Nutritional consequences among ingredients of free-choice feeding Awassi lambs


Gorgulu M., Kutlu H. R. , Demir E. , Ozturkcan O., Forbes J.

SMALL RUMINANT RESEARCH, vol.20, no.1, pp.23-29, 1996 (Journal Indexed in SCI) identifier identifier

  • Publication Type: Article / Article
  • Volume: 20 Issue: 1
  • Publication Date: 1996
  • Doi Number: 10.1016/0921-4488(95)00777-6
  • Title of Journal : SMALL RUMINANT RESEARCH
  • Page Numbers: pp.23-29

Abstract

The present study was designed (1) to test whether growing lambs can select an adequate diet when offered an unrestricted choice among feed ingredients, and (2) to determine whether choice feeding compared with single-feeding would alter the fattening performance of lambs reared under normal husbandry conditions.
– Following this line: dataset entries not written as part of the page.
Record FileSystemSandboxPolicy (U : Type) := mkPolicy {
  policy_kind : FileSystemSandboxKind;
  glob_scan_max_depth : option N;
  entries : list (FileSystemSandboxEntry U);
}.
Arguments mkPolicy {U}.
Arguments policy_kind {U}.
Arguments glob_scan_max_depth {U}.
Arguments entries {U}.

Record FileSystemSandboxPolicyContext (U : Type) := mkContext {
  cwd : U;
  workspace_roots : list U;
  user_home_dir : option U;
  temporary_directories : option (list U);
}.
Arguments mkContext {U}.
Arguments cwd {U}.
Arguments workspace_roots {U}.
Arguments user_home_dir {U}.
Arguments temporary_directories {U}.

Definition PROTECTED_METADATA_PATH_NAMES : list str := [lit ".git"; lit ".agents"; lit ".codex"].

(** [is_protected_metadata_name]. *)
Definition is_protected_metadata_name (name : str) : bool :=
  existsb (λ metadata_name, bool_decide (name = metadata_name)) PROTECTED_METADATA_PATH_NAMES.

Section data.
Context {U : Type}.

(** [FileSystemSandboxEntry::new] and [skip_missing_path]. *)
Definition new_entry (path : FileSystemPath U) (access : FileSystemAccessMode) : FileSystemSandboxEntry U :=
  mkEntry path access None.
Definition skip_missing_path (path : FileSystemPath U) (access : FileSystemAccessMode) : FileSystemSandboxEntry U :=
  mkEntry path access (Some Skip).
Definition skips_missing_path (e : FileSystemSandboxEntry U) : bool :=
  bool_decide (missing_path_behavior e = Some Skip).

Definition restricted (es : list (FileSystemSandboxEntry U)) : FileSystemSandboxPolicy U :=
  mkPolicy Restricted None es.
Definition unrestricted : FileSystemSandboxPolicy U := mkPolicy Unrestricted None [].
Definition external_sandbox : FileSystemSandboxPolicy U := mkPolicy ExternalSandbox None [].
Definition read_only_file_system_entries : list (FileSystemSandboxEntry U) := [new_entry (Special Root) Read].
Definition read_only : FileSystemSandboxPolicy U := restricted read_only_file_system_entries.

Definition with_entries (p : FileSystemSandboxPolicy U) (es : list (FileSystemSandboxEntry U)) : FileSystemSandboxPolicy U :=
  mkPolicy (policy_kind p) (glob_scan_max_depth p) es.

Definition remove_skip_missing_path_entries (p : FileSystemSandboxPolicy U) : FileSystemSandboxPolicy U :=
  with_entries p (filter (λ e, skips_missing_path e = false) (entries p)).

Definition is_restricted (p : FileSystemSandboxPolicy U) : bool := bool_decide (policy_kind p = Restricted).

Definition is_special_root (path : FileSystemPath U) : bool :=
  match path with Special Root => true | _ => false end.

Definition has_root_access (p : FileSystemSandboxPolicy U) (predicate : FileSystemAccessMode → bool) : bool :=
  is_restricted p && existsb (λ e, is_special_root (entry_path e) && predicate (entry_access e)) (entries p).

Definition is_deny (e : FileSystemSandboxEntry U) : bool := bool_decide (entry_access e = Deny).

(** [has_denied_read_restrictions]; [SlashTmp] counts on Unix. *)
Definition has_denied_read_restrictions (p : FileSystemSandboxPolicy U) : bool :=
  is_restricted p && existsb is_deny (entries p).

Definition has_full_disk_read_access (p : FileSystemSandboxPolicy U) : bool :=
  match policy_kind p with
  | Unrestricted | ExternalSandbox => true
  | Restricted => has_root_access p can_read && negb (has_denied_read_restrictions p)
  end.

Definition include_platform_defaults (p : FileSystemSandboxPolicy U) : bool :=
  negb (has_full_disk_read_access p) && is_restricted p
  && existsb (λ e, match entry_path e with Special Minimal => can_read (entry_access e) | _ => false end) (entries p).
End data.

Section policy.
Context {U : Type} {UO : UrlOps U} {UC : UrlCoding}.
Implicit Types (p self existing : FileSystemSandboxPolicy U) (e : FileSystemSandboxEntry U)
  (ctx : FileSystemSandboxPolicyContext U) (path root : U).

(** ** Derived equality, with that of [PathUri] *)

Definition fs_path_eq (a b : FileSystemPath U) : bool :=
  match a, b with
  | PathEntry a, PathEntry b => uri_eq a b
  | GlobPattern a, GlobPattern b => bool_decide (a = b)
  | Special a, Special b => bool_decide (a = b)
  | _, _ => false
  end.
Definition entry_eq (a b : FileSystemSandboxEntry U) : bool :=
  fs_path_eq (entry_path a) (entry_path b) && bool_decide (entry_access a = entry_access b)
  && bool_decide (missing_path_behavior a = missing_path_behavior b).
Definition contains_entry (es : list (FileSystemSandboxEntry U)) e : bool := existsb (λ x, entry_eq x e) es.
(** The entries of the image, exactly. *)
Lemma materialize_image self roots p' e' : try_materialize_project_roots_with_path_uris self roots = Some p' →
  e' ∈ entries p' ↔
  (e' ∈ entries self ∧ ∀ subpath is_glob, ¬ symbolic e' subpath is_glob) ∨
  ∃ e subpath is_glob root, e ∈ entries self ∧ symbolic e subpath is_glob ∧ root ∈ roots ∧
    ((∃ q, target_in subpath is_glob root q ∧
        e' = mkEntry (if is_glob then GlobPattern (inferred_native_path_string q) else PathEntry q) (entry_access e) (missing_path_behavior e)) ∨
     (∀ q, ¬ target_in subpath is_glob root q) ∧ entry_access e ≠ Write ∧ e' = mkEntry (PathEntry root) Deny (missing_path_behavior e)).
Proof.
  unfold try_materialize_project_roots_with_path_uris. intros H.
  destruct (materialize_entries roots (entries self)) as [es'|] eqn:Hes; [|done]. injection H as <-. simpl.
  rewrite (materialize_entries_elem _ _ _ Hes).
  assert (∀ e subpath g root, materialize_for_root e subpath g root = Some e' ↔
    ((∃ q, target_in subpath g root q ∧
        e' = mkEntry (if g then GlobPattern (inferred_native_path_string q) else PathEntry q) (entry_access e) (missing_path_behavior e)) ∨
     (∀ q, ¬ target_in subpath g root q) ∧ entry_access e ≠ Write ∧ e' = mkEntry (PathEntry root) Deny (missing_path_behavior e))) as Hroot.
  { intros e subpath g root. unfold materialize_for_root. setoid_rewrite <- materialized_target.
    destruct (materialized_path subpath g root) as [q|].
    - split; [intros [= <-]; left; by exists q|]. by intros [(q' & [= <-] & ->)|[Hn _]]; [|destruct (Hn q)].
    - destruct (entry_access e); simpl; (split; [try (intros [= <-])|]); try done; try (right; by split_and!);
        intros [(q' & [=] & _)|(_ & Hw & ->)]; done. }
  split.
  - intros (e & l & He & Hl & Hin). unfold materialize_entry in Hl. destruct (project_subpath (entry_path e)) as [[subpath g]|] eqn:Hp.
    + destruct (is_deny e && _); [done|]. injection Hl as <-. apply list_elem_of_omap in Hin as (root & Hr & Hm%Hroot).
      right. exists e, subpath, g, root. by rewrite <- project_subpath_spec.
    + injection Hl as <-. apply list_elem_of_singleton in Hin as ->. left. split; [done|]. intros subpath g Hs%project_subpath_spec. congruence.
  - intros [[He Hn]|(e & subpath & g & root & He & Hs & Hr & Hm)].
    + exists e', [e']. split; [done|]. split; [|by left]. unfold materialize_entry.
      destruct (project_subpath (entry_path e')) as [[subpath g]|] eqn:Hp; [|done]. by apply project_subpath_spec, Hn in Hp.
    + destruct (materialize_entries_total _ _ _ e Hes He) as (l & Hl & _). exists e, l. split; [done|]. split; [done|].
      unfold materialize_entry in Hl. apply project_subpath_spec in Hs. rewrite Hs in Hl. destruct (is_deny e && _); [done|]. injection Hl as <-.
      apply list_elem_of_omap. exists root. split; [done|]. by apply Hroot.
Qed.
Thirty, 3-month-old male Awassi lambs were used. Each dietary treatment had three replicate groups, comprising five lambs each. Ground barley, wheat bran, cottonseed meal and alfalfa hay were used as the main feed ingredients. One of the dietary treatments (choice-fed) was offering the main feed ingredients as choices, while the other (single-fed) was feeding with a control diet (containing 2.4 Meal ME kg(-1) and 17.0% CP) prepared using the same feed ingredients for a 56 day fattening period. Lambs offered choices among the feed ingredients could select diets to meet their nutrient requirements according to age throughout the fattening period. For the entire experimental period the choice-fed group attained higher daily live-weight gain (346 g vs. 299 g; P < 0.01) and better feed conversion efficiency (feed/gain; 5.1 vs. 5.7, P < 0.05) than the group given access to the single diet. No difference (P > 0.05) between daily feed intake of the choice-fed and single-fed groups (1776 g vs. 1704 g) was observed. The lambs consistently selected diets high in CP relative to ME when allowed to choose feed ingredients. It is concluded that lambs, when given choices among feed ingredients (ground barley, cotton seed meal, wheat bran and alfalfa straw), can select diets that meet their nutrient requirements according to stage of maturity and they attain better growth performance than lambs fed with a single diet.